As a soap opera producer, I bring a world of experience to the task of serving as the U.S. Ambassador to Hungary. My show, “The Bold and the Beautiful,” is seen in more than 100 countries, so they probably know of me already.
Because of my job on the soap opera, I know more than most people do about the challenges of building solid, long-lasting, mutually-satisfying relationships — or at least about pretending to do so.
But if all I had to recommend me was a history of creating high-quality treacherous relationship stories for daytime TV, I could understand how you might be reluctant to send me overseas as the president’s emissary, and the official face of America.

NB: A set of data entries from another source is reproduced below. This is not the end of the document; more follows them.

(** * LokaScript usage scanner and aggregator

    A shallow embedding of [lokascript/scanner.py] and
    [lokascript/aggregator.py]: the extraction patterns, the classifier,
    the language detector, the regional bundle selector, the file scanner
    and the incremental aggregator, followed by the properties proved about
    them. *)

From Stdlib Require Import NArith Ascii String.
From stdpp Require Import gmap list fin_maps sorting.

Local Open Scope N_scope.

(** ** Python strings

    A Python [str] is a sequence of Unicode code points.  Literals of the
    source file are written as UTF-8 text and decoded by [py]. *)

Abbreviation pystr := (list N).

Module PyStr.

Fixpoint bytes_of (s : string) : list N :=
  match s with
  | EmptyString => []
  | String a r => N_of_ascii a :: bytes_of r
  end.

(** UTF-8 decoding of a well-formed byte sequence; a truncated trailing
    sequence is dropped. *)
Fixpoint utf8_decode (bs : list N) : pystr :=
  match bs with
  | [] => []
  | b0 :: r0 =>
    if b0 <? 128 then b0 :: utf8_decode r0
    else match r0 with
    | [] => []
    | b1 :: r1 =>
      if b0 <? 224 then ((b0 - 192) * 64 + (b1 - 128)) :: utf8_decode r1
      else match r1 with
      | [] => []
      | b2 :: r2 =>
        if b0 <? 240
        then ((b0 - 224) * 4096 + (b1 - 128) * 64 + (b2 - 128)) :: utf8_decode r2
        else match r2 with
        | [] => []
        | b3 :: r3 =>
          ((b0 - 240) * 262144 + (b1 - 128) * 4096 + (b2 - 128) * 64 + (b3 - 128))
            :: utf8_decode r3
        end
      end
    end
  end.

Definition py (s : string) : pystr := utf8_decode (bytes_of s).

(** [str.isspace] on one code point, which is also the class [\s] of a
    [str] pattern and the set removed by [str.strip()]. *)
Definition is_space (c : N) : bool :=
  ((9 <=? c) && (c <=? 13)) || ((28 <=? c) && (c <=? 32))
  || (c =? 133) || (c =? 160) || (c =? 5760)
  || ((8192 <=? c) && (c <=? 8202))
  || (c =? 8232) || (c =? 8233) || (c =? 8239) || (c =? 8287) || (c =? 12288).

Fixpoint lstrip (s : pystr) : pystr :=
  match s with
  | c :: r => if is_space c then lstrip r else s
  | [] => []
  end.

Definition rstrip (s : pystr) : pystr := reverse (lstrip (reverse s)).

(** [s.strip()] *)
Definition strip (s : pystr) : pystr := rstrip (lstrip s).

Fixpoint starts_with (kw s : pystr) : bool :=
  match kw, s with
  | [], _ => true
  | k :: kw', c :: s' => (k =? c) && starts_with kw' s'
  | _ :: _, [] => false
  end.

(** [kw in s] on strings: substring containment. *)
Fixpoint contains (kw s : pystr) : bool :=
  starts_with kw s ||
  match s with
  | [] => false
  | _ :: s' => contains kw s'
  end.

(** The order of [str]: lexicographic on code points. *)
Fixpoint str_le (a b : pystr) : bool :=
  match a, b with
  | [], _ => true
  | _ :: _, [] => false
  | x :: a', y :: b' =>
    if x <? y then true else if y <? x then false else str_le a' b'
  end.

Definition str_before (a b : pystr) : Prop := str_le a b = true.

#[export] Instance str_before_dec (a b : pystr) : Decision (str_before a b).
Proof. unfold str_before. apply _. Defined.

(** [sorted(s)] for a set of strings. *)
Definition py_sorted (s : gset pystr) : list pystr :=
  merge_sort str_before (elements s).

End PyStr.
Export PyStr.

(** The tables of the interpreter's Unicode database that the scanner
    consults through [\w], [\b], [\d] and [str.lower()]. *)
Class UnicodeDB := {
  isalnum : N → bool;
  isdecimal : N → bool;
  lower : pystr → pystr;
}.

(** The class [\w] of a [str] pattern. *)
Definition is_word `{UnicodeDB} (c : N) : bool := isalnum c || (c =? 95).

(** ** Regular expressions

    The fragment of [re] used by the scanner, with the backtracking
    semantics of the [re] module: the matches of a pattern at a position
    are listed in the order in which the engine tries them, so the head of
    the list is the match it reports. *)

Module Regex.

Inductive re :=
| Eps
| Chr (c : N → bool)
| Seq (r1 r2 : re)
| Alt (r1 r2 : re)
| Many (greedy : bool) (c : N → bool)
| Grp (r : re)
| WordB.

Record mstate := MState {
  m_prev : option N;
  m_rest : pystr;
  m_group : option pystr;
}.

Fixpoint many (greedy : bool) (c : N → bool) (prev : option N) (rest : pystr)
    (g : option pystr) : list mstate :=
  match rest with
  | x :: xs =>
    if c x then
      if greedy then many greedy c (Some x) xs g ++ [MState prev rest g]
      else MState prev rest g :: many greedy c (Some x) xs g
    else [MState prev rest g]
  | [] => [MState prev rest g]
  end.

Definition word_at `{UnicodeDB} (o : option N) : bool :=
  match o with Some c => is_word c | None => false end.

(** [\b]: exactly one of the two neighbouring code points is a word
    character; the ends of the string count as non-word. *)
Definition at_boundary `{UnicodeDB} (prev : option N) (rest : pystr) : bool :=
  xorb (word_at prev) (word_at (head rest)).

Definition consumed (before after : pystr) : pystr :=
  take (length before - length after)%nat before.

Fixpoint rmatch `{UnicodeDB} (r : re) (st : mstate) : list mstate :=
  match r with
  | Eps => [st]
  | Chr c =>
    match m_rest st with
    | x :: xs => if c x then [MState (Some x) xs (m_group st)] else []
    | [] => []
    end
  | Seq r1 r2 => rmatch r1 st ≫= rmatch r2
  | Alt r1 r2 => rmatch r1 st ++ rmatch r2 st
  | Many greedy c => many greedy c (m_prev st) (m_rest st) (m_group st)
  | Grp r1 =>
    (λ st', MState (m_prev st') (m_rest st')
              (Some (consumed (m_rest st) (m_rest st')))) <$> rmatch r1 st
  | WordB => if at_boundary (m_prev st) (m_rest st) then [st] else []
  end.

(** The match the engine reports when started at the current position. *)
Definition match_at `{UnicodeDB} (r : re) (prev : option N) (s : pystr)
    : option mstate :=
  head (rmatch r (MState prev s None)).

(** [pattern.search(s)]: the match at the leftmost position that has one. *)
Fixpoint search_from `{UnicodeDB} (r : re) (prev : option N) (s : pystr)
    : option mstate :=
  match match_at r prev s with
  | Some m => Some m
  | None =>
    match s with
    | x :: xs => search_from r (Some x) xs
    | [] => None
    end
  end.

Definition search `{UnicodeDB} (r : re) (s : pystr) : option mstate :=
  search_from r None s.

(** One match of [finditer]: its start offset and [match.group(1)]. *)
Record found := Found {
  f_start : nat;
  f_group : pystr;
}.

Definition group1 (m : mstate) : pystr := default [] (m_group m).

So, you’ll be glad to know that I’m also a campaign bundler for the president, having raised millions of dollars to assure myself an appointment as ambassador. (Just kidding.)
My wealth of experience making phone calls to wealthy Liberals will serve me well in Budapest, as I’m sure they probably have wealthy Liberals over there too, and maybe even telephones. I even hosted a dinner for the president at my house and got Foo Fighters to perform there. If Hungarian government officials haven’t heard of Foo Fighters yet, they’re really good.
Finally, as if all of that were not enough to secure my confirmation, I’ve also been told that I’m an attractive woman. Ordinarily, I wouldn’t have mentioned that, but when you’re trying to show the world America’s best face, it never hurts to actually have a nice face.